As the “immoderate” theatre worker, my rationality is as suspect as my religious or philosophical counterpart. And no immunity for Kierkegaard, just because he belongs to the canon.

Moderation has its fascist aspect. So the clown, even when sacred, can be construed as dangerous, activating perhaps an amber or orange alert in our color-coded world of suspicious behaviors.

Anonymous said...

Bird on a wire, drunk in a midnight choir, continues in his monologue backstage at Malachy's place.

In the months following 9/11, New Dramatists initiated a series of discussion forums on the role of the playwright in society. Many playwrights were feeling a need to reexamine their work in the hope of finding ways to position it closer to the problems of community and the world. Their art seemed trivial or ill equipped in the face of the terrorism. As part of that series our theatre brought in Benjamin Barber, author of “Jihad vs. McWorld”, to speak about the terrorist attack on the U.S. and its causes. The playwrights and other artists gathering at New Dramatists at that time were attempting to understand “why they hated us”, and what American artists could do about it.
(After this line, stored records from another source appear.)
(** [release] closes the critical section that [acquire l] opened in [k], in
    which the data changed by [F]. *)
Lemma kwp_release l F k Q Y `{!DataUpd F} : cpu_wf k → l ∉ held k → Q tt (F k) →
  kwp (release l) Q Y (F (acq l k)).
Proof.
  intros Hwf Hl HQ. eapply kwp_ok; [|apply HQ]. intros s Hs.
  destruct (du_lockstate F (acq l k)) as (Hc & Hi & Hh & He).
  pose proof (cpu_wf_acq _ _ Hwf Hl) as Hwf'.
  assert (cpu_wf (F (acq l k))) as Hk by by apply cpu_wf_data.
  assert (Hcs : kcpu s = kcpu (F (acq l k))).
  { apply keqv_kcpu; [done|]. keqv_rd Hs. rewrite Hncli, Hc. cbn. destruct Hwf. lia. }
  keqv_rd Hs. exists (rel l s). rewrite release_ok; [|by rewrite Hs|rewrite Hheld, Hh; set_solver].
  split; [done|]. etrans.
  { apply (rel_acq_eqv _ k); try done; by rewrite ?Hcs, ?Hc, ?Hi, ?Hheld, ?Hif, ?Hh, ?He. }
  rewrite Hs. unfold restore. rewrite du_frame. apply du_proper, (restore_acq l k).
Qed.

(** [release] of the lock acquired last, in code entered with it held. *)
Lemma kwp_release_top l L Q Y k : cpu_wf k → held k = l :: L → Q tt (rel l k) → kwp (release l) Q Y k.
Proof.
  intros Hwf Hh HQ. eapply kwp_ok; [|apply HQ]. intros s Hs.
  assert (l ∈ held k) as Hl by (rewrite Hh; set_solver).
  destruct (cpu_wf_held k l) as [_ Hn]; [done..|]. pose proof Hs as Hs2. keqv_rd Hs2.
  assert (kcpu s = kcpu k) as Hc by (apply keqv_kcpu; [done|lia]).
  exists (rel l s). rewrite release_ok; [|by rewrite Hs|by rewrite Hheld]. split; [done|].
  change (setlock (cnorm (kcpu (rel l s))) (held (rel l s)) (eflags_if (rel l s)) (kdata s) =
    setlock (cnorm (kcpu (rel l k))) (held (rel l k)) (eflags_if (rel l k)) (kdata k)).
  unfold rel at 1 2 3. cbn -[rel]. by rewrite Hc, Hheld, Hs.
Qed.

Lemma kwp_pushcli Q Y k : Q tt (pushed k) → kwp pushcli Q Y k.
Proof.
  intros HQ. eapply kwp_ok; [|apply HQ]. intros s Hs. exists (pushed s). rewrite pushcli_ok.
  split; [done|]. pose proof (acq_kcpu Lkmem s k Hs) as Hc. keqv_rd Hs.
  change (setlock (cnorm (kcpu (acq Lkmem s))) (held s) false (kdata s)
        = setlock (cnorm (kcpu (acq Lkmem k))) (held k) false (kdata k)).
  by rewrite Hc, Hheld, Hs.
Qed.
Lemma kwp_deallocuvm Q k L dir T U X a b :
  pool k L (own dir T U ++ X) → pt_rep (mem k) (image k) dir T → urep (mem k) T U →
  a mod 4096 = 0 → 0 ≤ a < b → b ≤ KERNBASE →
  (∀ k' L' U', freed dir T U X a b k L k' L' U' → Q a k') → kwp (deallocuvm dir b a) Q Y k.
Proof using Type*.
  intros P R RU Hm Ha Hb HS. unfold deallocuvm. rewrite (proj2 (Z.leb_gt _ _)) by lia.
  rewrite PGROUNDUP_spec by (unfold KERNBASE in *; lia).
  replace ((a + 4095) mod 4096) with 4095 by (symmetry; by apply mod_page).
  replace (a + 4095 - 4095) with a by lia. apply kwp_bind; [done|].
  eapply kwp_dealloc_loop; [done|exact P|done|done|done|lia|done| |].
  - unfold PGSIZE. pose proof (Z.div_mod (b - a) 4096). pose proof (Z.mod_pos_bound (b - a) 4096).
    pose proof (Z.div_pos (b - a) 4096). lia.
  - intros k' L' U' F. kstep. eauto.
Qed.

(** [freevm] gives all pages of an address space back, and changes no other page. *)
Lemma kwp_freevm Q k L dir T U X :
  pool k L (own dir T U ++ X) → pt_rep (mem k) (image k) dir T → urep (mem k) T U →
  (∀ k' L', pool k' L' X → L' ≡ₚ own dir T U ++ L → eq_off (own dir T U) (mem k) (mem k') → same_rest k k' → Q tt k') →
  kwp (freevm dir) Q Y k.
Proof using Type*.
  intros P R RU HS. unfold freevm. pose proof (page_nonzero _ _ (proj1 R)). rewrite (proj2 (Z.eqb_neq _ _)) by done.
  kstep. kstep. apply kwp_bind; [done|]. eapply kwp_deallocuvm; [exact P|done|done|done|unfold KERNBASE; lia|done|].
  intros k1 L1 U1 (P1 & R1 & RU1 & EU & HL & M1 & S1). assert (U1 = ∅) as ->.
  { apply map_empty. intros v. rewrite EU. case_decide as Hv; [done|]. destruct (U !! v) as [e|] eqn:E; [|done].
    destruct (proj1 RU _ _ E) as (? & _). unfold KERNBASE in Hv. lia. }
  apply kwp_bind; [done|]. destruct R1 as (Hd & HT & HN). eapply kwp_freevm_loop with (T := T) (X := X); [..|].
  { eapply pool_perm; [|exact P1]. unfold own. rewrite frames_empty. solve_Permutation. }
  { done. }
  { done. }
  { intros j t Hj. destruct (HT _ _ Hj) as (? & _ & ?). done. }
  { intros j Hj. by apply HN. }
  intros k2 L2 P2 HL2 M2 S2. eapply kwp_kfree_pool; [done|exact P2|]. intros k3 P3 M3 S3. apply (HS k3 (dir :: L2)).
  - done.
  - rewrite frames_empty in HL. simpl in HL. rewrite HL2, HL.
    unfold own. solve_Permutation.
  - assert (eq_off (own dir T U) (mem k1) (mem k3)) as M13.
    { eapply eq_off_trans; [..|exact M2|exact M3]; intros p; unfold own.
      - rewrite elem_of_cons, elem_of_app. auto.
      - intros ->%list_elem_of_singleton. by left. }
    by eapply eq_off_trans; [..|exact M1|exact M13].
  - eauto using same_rest_trans.
Qed.
End freevm.

(** ** setupkvm *)

(** The entry by which [kmap] maps page [w]. *)
Fixpoint kpte (ks : list (Z * Z * Z * Z)) (w : Z) : option Z :=
  match ks with
  | [] => None
  | (virt, phys_start, phys_end, perm) :: ks' =>
      if decide (virt ≤ 4096 * w < virt + u32 (phys_end - phys_start))
      then Some (mkpte (phys_start + (4096 * w - virt)) perm) else kpte ks' w
  end.

(** The regions of [kmap] are made of pages, not empty, ascending from [lo], and
    stay within the addresses. *)
Fixpoint kmap_wf (lo : Z) (ks : list (Z * Z * Z * Z)) : Prop :=
  match ks with
  | [] => True
  | (virt, phys_start, phys_end, perm) :: ks' =>
      let size := u32 (phys_end - phys_start) in
      virt mod 4096 = 0 ∧ size mod 4096 = 0 ∧ 0 < size ∧ lo ≤ virt ∧ virt + size ≤ 4294967296 ∧
      phys_start mod 4096 = 0 ∧ 0 ≤ phys_start ∧ phys_start + size ≤ 4294967296 ∧ 0 ≤ perm < 4096 ∧
      kmap_wf (virt + size) ks'
  end.

Lemma kmap_ok img : image_ok img → kmap_wf KERNBASE (kmap img).
Proof.
  intros (Hm & Hl & He & Hp). apply Z.mod_divide in Hm as [q Hq]; [|lia].
  unfold KERNLINK, EXTMEM, KERNBASE, PHYSTOP in *.
  assert (V2P (l_data img) = l_data img - 0x80000000) as EV by (unfold V2P, KERNBASE; apply u32_small; lia).
  cbn [kmap_wf kmap]. rewrite EV. unfold KERNLINK, EXTMEM, KERNBASE, PHYSTOP, DEVSPACE, PTE_W in *.
  change (V2P (0x80000000 + 0x100000)) with 0x100000. rewrite Hq in *.
  rewrite (u32_small (q * 4096 - 0x80000000 - 0x100000)), (u32_small (0xE000000 - (q * 4096 - 0x80000000))) by lia.
  change (u32 (0x100000 - 0)) with 0x100000. change (u32 (0 - 0xFE000000)) with 0x2000000.
  assert (∀ x y, x = y * 4096 → x mod 4096 = 0) as HM by (intros x y ->; apply Z.mod_mul; lia).
  split_and!; try done; try lia.
  - apply (HM _ (q - 0x80100)). lia.
  - apply (HM _ q). lia.
  - apply (HM _ (0x8E000 - q)). lia.
  - apply (HM _ (q - 0x80000)). lia.
Qed.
Now five years later, my feeling is that these questioning playwrights have generally returned to their old tricks and have abandoned that once seemingly important search for new relevance in their work. Anecdotal evidence even suggests a rekindled interest in all things career and market and the development of plays as product, not process.

Theatre “moderates” have only a tentative belief in the power of their art and practice what Sartre termed “bad faith.”